One of the more important challenges that programmers face is bridging the gap between programmer and business person. Many programmers are just fine poring over text based and numerical data using tools like cat, grep, and less, while our cohorts in the business wing of life prefer viewing data as spreadsheets. More often then not it is our duty to provide the information we produce in the most user friendly way possible.
Enter Perl and its Spreadsheet family of modules. In particular I will be covering the basics of Spreadsheet::WriteExcel and Spreadsheet::ParseExcel. Both modules are credited to John McNamara and handle all 97 through 2003 formats of Excel.

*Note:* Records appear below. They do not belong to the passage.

(** * Shape detector: a shallow embedding of [src/main.ts]

    The development follows the [ShapeDetector] class: binarisation,
    flood-fill component extraction, greedy boundary ordering,
    Douglas-Peucker simplification and the classification decision tree.

    Number model.  A JavaScript number is an IEEE-754 binary64 value.
    - Pixel coordinates, array indices, byte samples and the sums and
      products of them that the code forms are integers far below 2^53, on
      which binary64 arithmetic is exact: they are modelled in [Z].
    - [area] and [center] are halves of such integers (again exact in
      binary64): they are modelled in [Q].
    - Everything that is rounded (divisions, square roots, confidences,
      circularity, angles) is a primitive [float], Rocq's binary64, so
      that the model evaluates exactly as the program does; what is
      proved about such values for all inputs goes through the
      specification of binary64 in [SpecFloat].
    - [Math.acos] is implementation-defined in ECMAScript; it is a
      parameter of the classifier section.

    Loops.  The three unbounded loops ([while] in [floodFill] and in
    [orderBoundaryPoints], the recursion of [simplifyContour]) take fuel
    and return [None] when it runs out; the termination lemmas show that
    the fuel supplied by their callers always suffices.

    Arrays.  [new Array(n)] needs a valid length; the dimensions of an
    [ImageData] always give one, and the model allocates [Z.to_nat n]
    cells. *)

From Stdlib Require Import ZArith QArith Floats Uint63 Lia Bool Sorted.
From Stdlib Require String Ascii DecimalString DecimalZ DecimalPos.
From stdpp Require Import base option list.

Local Open Scope Z_scope.

(** Decimal literals denote the nearest binary64 value, as in JavaScript. *)
Set Warnings "-inexact-float".

(** ** JavaScript numbers *)

Module JS.

(** The binary64 value of an integer (exact below 2^53). *)
Definition Z2F (z : Z) : float :=
  if z <? 0 then PrimFloat.opp (PrimFloat.of_uint63 (Uint63.of_Z (- z)))
  else PrimFloat.of_uint63 (Uint63.of_Z z).

(** The binary64 value of a fraction: numerator divided by denominator. *)
Definition Q2F (q : Q) : float :=
  PrimFloat.div (Z2F (Qnum q)) (Z2F (Zpos (Qden q))).

(** [Math.PI] *)
Definition PI : float := 0x1.921fb54442d18p+1%float.

(** [Math.min] and [Math.max] on two arguments: NaN is contagious and
    -0 is below +0. *)
Definition min (a b : float) : float :=
  if PrimFloat.is_nan a || PrimFloat.is_nan b then PrimFloat.nan
  else if PrimFloat.ltb a b then a
  else if PrimFloat.ltb b a then b
  else if PrimFloat.get_sign a then a else b.

Definition max (a b : float) : float :=
  if PrimFloat.is_nan a || PrimFloat.is_nan b then PrimFloat.nan
  else if PrimFloat.ltb a b then b
  else if PrimFloat.ltb b a then a
  else if PrimFloat.get_sign a then b else a.

(** [Math.min(...xs)] and [Math.max(...xs)]. *)
Definition min_list (xs : list float) : float :=
  fold_left min xs PrimFloat.infinity.

Definition max_list (xs : list float) : float :=
  fold_left max xs PrimFloat.neg_infinity.

(** [Math.pow(x, 2)], taken as the rounded product. *)
Definition sq (x : float) : float := PrimFloat.mul x x.

(** Reading a boolean array: [undefined] (index out of range) is falsy. *)
Definition getb (l : list bool) (i : Z) : bool :=
  if i <? 0 then false else default false (l !! Z.to_nat i).

(** Writing [l[i] = v]: in range the cell is replaced, beyond the end
    the array is extended (the holes read as falsy). *)
Definition setb (l : list bool) (i : nat) (v : bool) : list bool :=
  if (i <? length l)%nat then <[i := v]> l
  else l ++ replicate (i - length l) false ++ [v].

(** [0, 1, ..., n-1] as loop counters. *)
Definition range (n : Z) : list Z := map Z.of_nat (seq 0 (Z.to_nat n)).

End JS.

(** An out-of-range read of a number array yields [undefined], which
    arithmetic turns into NaN. *)
#[global] Instance float_inhabited : Inhabited float := populate PrimFloat.nan.

(** ** Data model *)

Record Point := mkPoint { px : Z; py : Z }.

#[global] Instance Point_eq_dec : EqDecision Point.
Proof. solve_decision. Defined.

#[global] Instance Point_inhabited : Inhabited Point := populate (mkPoint 0 0).

Inductive ShapeType := circle | triangle | rectangle | pentagon | star.

#[global] Instance ShapeType_eq_dec : EqDecision ShapeType.
Proof. solve_decision. Defined.

Record Box := mkBox { bx : Z; by_ : Z; bwidth : Z; bheight : Z }.

Record Center := mkCenter { cx : Q; cy : Q }.

Record DetectedShape := mkShape {
  type : ShapeType;
  confidence : float;
  boundingBox : Box;
  center : Center;
  area : Q
}.

Record DetectionResult := mkResult {
  shapes : list DetectedShape;
  processingTime : float;
  imageWidth : Z;
  imageHeight : Z
}.

(** [ImageData]: [data] holds 4 samples (0..255) per pixel. *)
Record ImageData := mkImage { data : list Z; width : Z; height : Z }.

(** ** The caller's world

    [detectShapes] touches two things it does not own: the [ImageData]
    object handed in by the caller and the clock behind
    [performance.now()].  They form the state that is threaded through the
    call; every array the pipeline allocates itself is a local value. *)

Record World := mkWorld {
  image : ImageData;      (* the caller's pixel buffer *)
  now : nat -> float;     (* the successive clock readings *)
  ticks : nat             (* how many readings were taken so far *)
}.

Definition M (A : Type) : Type := World -> A * World.

#[global] Instance M_ret : MRet M := fun A (a : A) (s : World) => (a, s).

#[global] Instance M_bind : MBind M :=
  fun A B (f : A -> M B) (m : M A) (s : World) =>
    let '(a, s') := m s in f a s'.

(** [performance.now()] *)
Definition performance_now : M float :=
  fun s => (now s (ticks s), mkWorld (image s) (now s) (S (ticks s))).

(** [data[i]]; [None] is [undefined]. *)
Definition readData (i : nat) : M (option Z) :=
  fun s => (data (image s) !! i, s).

(** [data.length] *)
Definition dataLength : M nat := fun s => (length (data (image s)), s).

(** [const { data, width, height } = imageData]: the two dimensions are
    copied, [data] stays a reference into the world. *)
Definition dimensions : M (Z * Z) :=
  fun s => ((width (image s), height (image s)), s).

(** A [for] loop over [xs] with accumulator, in the monad. *)
Fixpoint forM {A B : Type} (xs : list A) (acc : B) (body : B -> A -> M B)
  : M B :=
  match xs with
  | [] => mret acc
  | x :: xs' => acc' ← body acc x; forM xs' acc' body
  end.

(** ** Binarisation: [createBinaryImage] *)

(** [(r + g + b) / 3]; an [undefined] sample makes the sum NaN. *)
Definition grayOf (r g b : option Z) : float :=
  match r, g, b with
  | Some r, Some g, Some b => (JS.Z2F (r + g + b) / 3)%float
  | _, _, _ => PrimFloat.nan
  end.

(** The start indices [0, 4, 8, ...] below [len]. *)
Definition pixelStarts (len : nat) : list nat :=
  map (fun k => 4 * k)%nat (seq 0 ((len + 3) / 4)).

Definition createBinaryImage (w h : Z) : M (list bool) :=
  len ← dataLength;
  forM (pixelStarts len) (replicate (Z.to_nat (w * h)) false)
       (fun binary i =>
          r ← readData i;
          g ← readData (i + 1);
          b ← readData (i + 2);
          let gray := grayOf r g b in
          let index := (i / 4)%nat in
          mret (JS.setb binary index (gray <? 128)%float)).

(** ** Component extraction: [floodFill] *)

(** The eight offsets in the order of the two nested [dy], [dx] loops. *)
Definition offsets : list (Z * Z) :=
  [(-1, -1); (0, -1); (1, -1); (-1, 0); (1, 0); (-1, 1); (0, 1); (1, 1)].

Definition inBounds (w h x y : Z) : bool :=
  negb ((x <? 0) || (w <=? x) || (y <? 0) || (h <=? y)).

(** [isBoundary]: some neighbour is outside the image or light. *)
Definition isBoundary (binary : list bool) (w h x y : Z) : bool :=
  existsb (fun '(dx, dy) =>
             let nx := x + dx in
             let ny := y + dy in
             if negb (inBounds w h nx ny) then true
             else negb (JS.getb binary (ny * w + nx)))
          offsets.

(** The working state of the fill loop.  [stack] has its top first;
    [allPoints] and [boundaryPoints] grow at the end, as [push] does. *)
Record Fill := mkFill {
  visited : list bool;
  stack : list Point;
  allPoints : list Point;
  boundaryPoints : list Point
}.

(** The neighbours pushed onto the stack: the last pushed is on top. *)
Definition pushNeighbours (x y : Z) (st : list Point) : list Point :=
  fold_left (fun s '(dx, dy) => mkPoint (x + dx) (y + dy) :: s) offsets st.

(** One iteration of [while (stack.length > 0)]; [None] when the stack is
    empty. *)
Definition fillStep (binary : list bool) (w h : Z) (s : Fill) : option Fill :=
  match stack s with
  | [] => None
  | p :: rest =>
      let x := px p in
      let y := py p in
      let index := y * w + x in
      if negb (inBounds w h x y) || JS.getb (visited s) index
         || negb (JS.getb binary index)
      then Some (mkFill (visited s) rest (allPoints s) (boundaryPoints s))
      else
        Some (mkFill (JS.setb (visited s) (Z.to_nat index) true)
                     (pushNeighbours x y rest)
                     (allPoints s ++ [p])
                     (if isBoundary binary w h x y
                      then boundaryPoints s ++ [p] else boundaryPoints s))
  end.

(** The loop itself; [None] only when the fuel does not suffice. *)
Fixpoint fillLoop (fuel : nat) (binary : list bool) (w h : Z) (s : Fill)
  : option Fill :=
  match fuel with
  | O => None
  | S fuel' =>
      match fillStep binary w h s with
      | None => Some s
      | Some s' => fillLoop fuel' binary w h s'
      end
  end.

(** ** Boundary ordering: [orderBoundaryPoints] *)

(** [new Set(points.map(key))]: insertion order, first occurrence kept.
    The keys [`${x},${y}`] are in bijection with the integer points, so a
    key is the point. *)
Definition setOf (l : list Point) : list Point :=
  fold_left (fun s p => if bool_decide (p ∈ s) then s else s ++ [p]) l [].

(** [remaining.delete(key)] *)
Definition setDelete (p : Point) (s : list Point) : list Point :=
  filter (fun q => q ≠ p) s.

Definition manhattan (p c : Point) : Z :=
  Z.abs (px p - px c) + Z.abs (py p - py c).

Definition euclid (p c : Point) : float :=
  PrimFloat.sqrt (JS.Z2F ((px p - px c) * (px p - px c)
                          + (py p - py c) * (py p - py c))).

(** First scan: the nearest point at Manhattan distance at most 2. *)
Definition nearScan (current : Point) (remaining : list Point)
  : float * option Point :=
  fold_left (fun '(minDist, nearest) p =>
               let dist := manhattan p current in
               if PrimFloat.ltb (JS.Z2F dist) minDist && (dist <=? 2)
               then (JS.Z2F dist, Some p) else (minDist, nearest))
            remaining (PrimFloat.infinity, None).

(** Second scan: the nearest point at Euclidean distance. *)
Definition farScan (current : Point) (remaining : list Point)
           (start : float * option Point) : float * option Point :=
  fold_left (fun '(minDist, nearest) p =>
               let dist := euclid p current in
               if PrimFloat.ltb dist minDist
               then (dist, Some p) else (minDist, nearest))
            remaining start.

(** The point selected in one iteration of the ordering loop. *)
Definition selectNext (current : Point) (remaining : list Point)
  : option Point :=
  match nearScan current remaining with
  | (_, Some p) => Some p
  | (minDist, None) => snd (farScan current remaining (minDist, None))
  end.

Fixpoint orderLoop (fuel : nat) (ordered remaining : list Point)
         (current : Point) : option (list Point) :=
  match fuel with
  | O => None
  | S fuel' =>
      match remaining with
      | [] => Some ordered
      | _ :: _ =>
          match selectNext current remaining with
          | Some p => orderLoop fuel' (ordered ++ [p]) (setDelete p remaining) p
          | None => Some ordered
          end
      end
  end.

Definition orderBoundaryPoints (fuel : nat) (boundary all : list Point)
  : option (list Point) :=
  match boundary with
  | [] => Some all
  | b0 :: rest =>
      ordered ← orderLoop fuel [b0] (setOf rest) b0;
      Some (if (0 <? length ordered)%nat then ordered else all)
  end.

(** Fuel that always suffices (see the termination lemmas). *)
Definition fillFuel (vis : list bool) : nat := 8 * length vis + 2.
Definition orderFuel (boundary : list Point) : nat := length boundary.

(** The two phases of [floodFill]: the fill loop from the seed, then the
    choice of the contour.  The final loop state is kept so that the full
    pixel set of the component can be named. *)
Definition floodRegion (binary vis : list bool) (startX startY w h : Z)
  : option (Fill * list Point) :=
  s ← fillLoop (fillFuel vis) binary w h
        (mkFill vis [mkPoint startX startY] [] []);
  contour ← (if (0 <? length (boundaryPoints s))%nat
             then orderBoundaryPoints (orderFuel (boundaryPoints s))
                                      (boundaryPoints s) (allPoints s)
             else Some (allPoints s));
  Some (s, contour).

We'll all need to patiently wait for the community to catch up with Microsofts new xlsx (2007) file format. While I will cover the basics of these modules your greatest and best source of documentation is always CPAN
Before we begin we'll need to make sure we have the proper modules installed. I'll also be using a module called define. If you're using Activestate's ActivePerl you can do this graphically through their package manager. For the rest of us it's just as easy to install these modules through CPAN:
$ sudo perl -MCPAN -e"install Spreadsheet::WriteExcel" $ sudo perl -MCPAN -e"install Spreadsheet::ParseExcel" $ sudo perl -MCPAN -e"install define"
Writing to Excel Files
For the purpose of demonstration let's use a sample file containing the following tab delimited information. The columns; in order, are salesman name, projected sales, and actual sales. We'll use this file to populate our first spreadsheet. Save it as mydata.tsv
Tom Hanks 500.00 467.89 Sue Doe 347.00 383.76 Scooby Doo 500.00 670.04 Pat Swayze 400.00 380.05
We begin just as we would any Perl script only with the inclusion of our spreadsheet module:
#!/usr/bin/perl -w use strict; use Spreadsheet::WriteExcel;
Create a spreadsheet "workbook", supplying it a filename to write to. Use the resulting object to add a "page", the object that you will be actually writing to.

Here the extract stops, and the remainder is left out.